La directive a été reçue le jour même à 17 h 21 (heure de l’Est). Anthropic précise que le courrier ne détaillait pas la nature exacte de la préoccupation de sécurité nationale invoquée. Selon sa compréhension, le gouvernement estime avoir eu connaissance d’une méthode de contournement - un « jailbreak » - visant Fable 5.

Le contournement en question : faire lire du code à un modèle

Anthropic dit avoir examiné une démonstration de la technique. Celle-ci a servi à identifier « un petit nombre de vulnérabilités mineures déjà connues », qualifiées de relativement simples - et que, souligne l’entreprise, d’autres modèles publics sont capables de découvrir sans recourir au moindre contournement.
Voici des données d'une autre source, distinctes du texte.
Lemma run_bind {A R} n (t : prog A) (f : A -> prog R) s x s' :
  run n t s = Returned x s' -> exists j, forall m, run (n + m) (t ≫= f) s = run (j + m) (f x) s'.
Proof.
  revert t s. induction n as [|n IH]; intros t s; [done|]. cbn [run]. destruct (observe t) as [y|u|X e h] eqn:Et.
  - intros [= -> ->]. exists (Datatypes.S n). intros m. apply run_observe. by rewrite observe_bind, Et.
  - intros [j Hj]%IH. exists j. intros m. cbn [run Nat.add]. rewrite observe_bind, Et. apply Hj.
  - destruct (k X e s) as [[y s1]|] eqn:Ek; [|done]. intros [j Hj]%IH. exists j. intros m. cbn [run Nat.add]. rewrite observe_bind, Et, Ek. apply Hj.
Qed.

Lemma runs_bind {A R} (t : prog A) (f : A -> prog R) s x s' r :
  runs t s (Returned x s') -> runs (f x) s' r -> runs (t ≫= f) s r.
Proof.
  intros [n Hn] [n' Hn']. destruct (run_bind n t f s x s' (Hn n ltac:(lia))) as [j Hj]. exists (n + n')%nat. intros m Hm.
  replace m with (n + (m - n))%nat by lia. rewrite Hj. apply Hn'. lia.
Qed.

Lemma runs_ended {A R} (t : prog A) (f : A -> prog R) s s' : runs t s (Ended s') -> runs (t ≫= f) s (Ended s').
Proof.
  intros [n Hn]. exists n. intros m Hm. specialize (Hn m Hm). clear Hm. revert t s Hn. induction m as [|m IH]; intros t s; [done|].
  cbn [run]. rewrite observe_bind. destruct (observe t) as [y|u|X e h]; [done | apply IH|]. destruct (k X e s) as [[y s1]|]; [apply IH | by intros [= ->]].
Qed.

(** What follows a round of a loop. *)
Definition after_round {I R} (body : I -> prog (I + R)) (lr : I + R) : prog R :=
  match lr with inl i => go (TauF (ITree.iter body i)) | inr r => mret r end.

Lemma observe_iter {I R} (body : I -> prog (I + R)) i : observe (ITree.iter body i) = observe (body i ≫= after_round body).
Proof. reflexivity. Qed.

Lemma runs_iter_next {I R} (body : I -> prog (I + R)) i s j s' r :
  runs (body i) s (Returned (inl j) s') -> runs (ITree.iter body j) s' r -> runs (ITree.iter body i) s r.
Proof.
  intros H1 H2. apply (runs_observe _ _ _ _ (observe_iter body i)).
  eapply runs_bind; [exact H1|]. by apply runs_tau.
Qed.

Lemma runs_iter_done {I R} (body : I -> prog (I + R)) i s x s' :
  runs (body i) s (Returned (inr x) s') -> runs (ITree.iter body i) s (Returned x s').
Proof.
  intros H1. apply (runs_observe _ _ _ _ (observe_iter body i)).
  eapply runs_bind; [exact H1|]. apply runs_ret.
Qed.

Lemma runs_iter_ended {I R} (body : I -> prog (I + R)) i s s' : runs (body i) s (Ended s') -> runs (ITree.iter body i) s (Ended s').
Proof.
  intros H1. apply (runs_observe _ _ _ _ (observe_iter body i)).
  by apply runs_ended.
Qed.
End run.

(** ** cat and echo on files

    A kernel with named files, one of which can be open (descriptor 3), standard
    input, and standard output.  What can be read is the list of the pieces that
    successive reads deliver at most (Text.v). *)

Record desk := mk_desk {
  d_files : str -> option (list (list Z));
  d_stdin : list (list Z);
  d_open : list (list Z);
  d_out : list Z;
}.

Definition read_piece (n : Z) (l : list (list Z)) : Z * list Z * list (list Z) :=
  let (b, l) := Text.read n l in (Z.of_nat (length b), b, l).

Definition source (fd : Z) (s : desk) : list (list Z) := if fd =? 0 then d_stdin s else d_open s.
Definition set_source (fd : Z) (l : list (list Z)) (s : desk) : desk :=
  if fd =? 0 then mk_desk (d_files s) l (d_open s) (d_out s) else mk_desk (d_files s) (d_stdin s) l (d_out s).

Definition desk_kernel : kernel desk := fun X e =>
  match e in sysE X return desk -> option (X * desk) with
  | SOpen p _ => fun s =>
      match d_files s p with
      | Some l => Some (3, mk_desk (d_files s) (d_stdin s) l (d_out s))
      | None => Some (-1, s)
      end
  | SRead fd n => fun s =>
      let '(r, l) := read_piece n (source fd s) in Some (r, set_source fd l s)
  | SWrite fd l => fun s =>
      Some (Z.of_nat (length l), if fd =? 1 then mk_desk (d_files s) (d_stdin s) (d_open s) (d_out s ++ l) else s)
  | SClose _ => fun s => Some (0, mk_desk (d_files s) (d_stdin s) [] (d_out s))
  | _ => fun _ => None
  end.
À ce stade, Anthropic indique n’avoir reçu du gouvernement qu’une preuve verbale d’un jailbreak potentiel, étroit et non universel, consistant pour l’essentiel à « demander au modèle de lire une base de code précise et d’en corriger les failles logicielles ». L’entreprise affirme avoir consulté le rapport qu’elle pense être à l’origine de la directive, et vérifié que le niveau de capacité décrit est « largement disponible sur d’autres modèles (y compris GPT-5.5 d’OpenAI) » et mobilisé chaque jour par les défenseurs chargés de la sécurité des systèmes. Elle promet de communiquer davantage de détails dans les 24 heures.

La défense d’Anthropic : des garde-fous « parmi les plus robustes »

L’entreprise renvoie à la position exposée lors du lancement de Fable. Elle revendique des garde-fous « si solides » que de nombreux utilisateurs se sont plaints de leur caractère excessivement large, notamment sur les usages liés à la cybersécurité. Dans les semaines précédant le lancement, Fable aurait été soumis à des milliers d’heures de red-teaming, menées avec le gouvernement américain, l’AISI britannique, plusieurs organisations tierces et des équipes internes. Ces tests auraient montré des protections « nettement plus efficaces que celles de tout modèle déployé jusqu’ici ».

Surtout, Anthropic affirme qu’« aucun testeur n’a, à ce jour, trouvé de jailbreak universel » - un contournement capable de désactiver largement les garde-fous. L’entreprise reconnaît toutefois qu’une résistance parfaite n’est probablement atteignable par aucun fournisseur à l’heure actuelle, et que des jailbreaks universels finiront vraisemblablement par apparaître - un point qu’elle dit avoir énoncé clairement dès la sortie de Fable 5.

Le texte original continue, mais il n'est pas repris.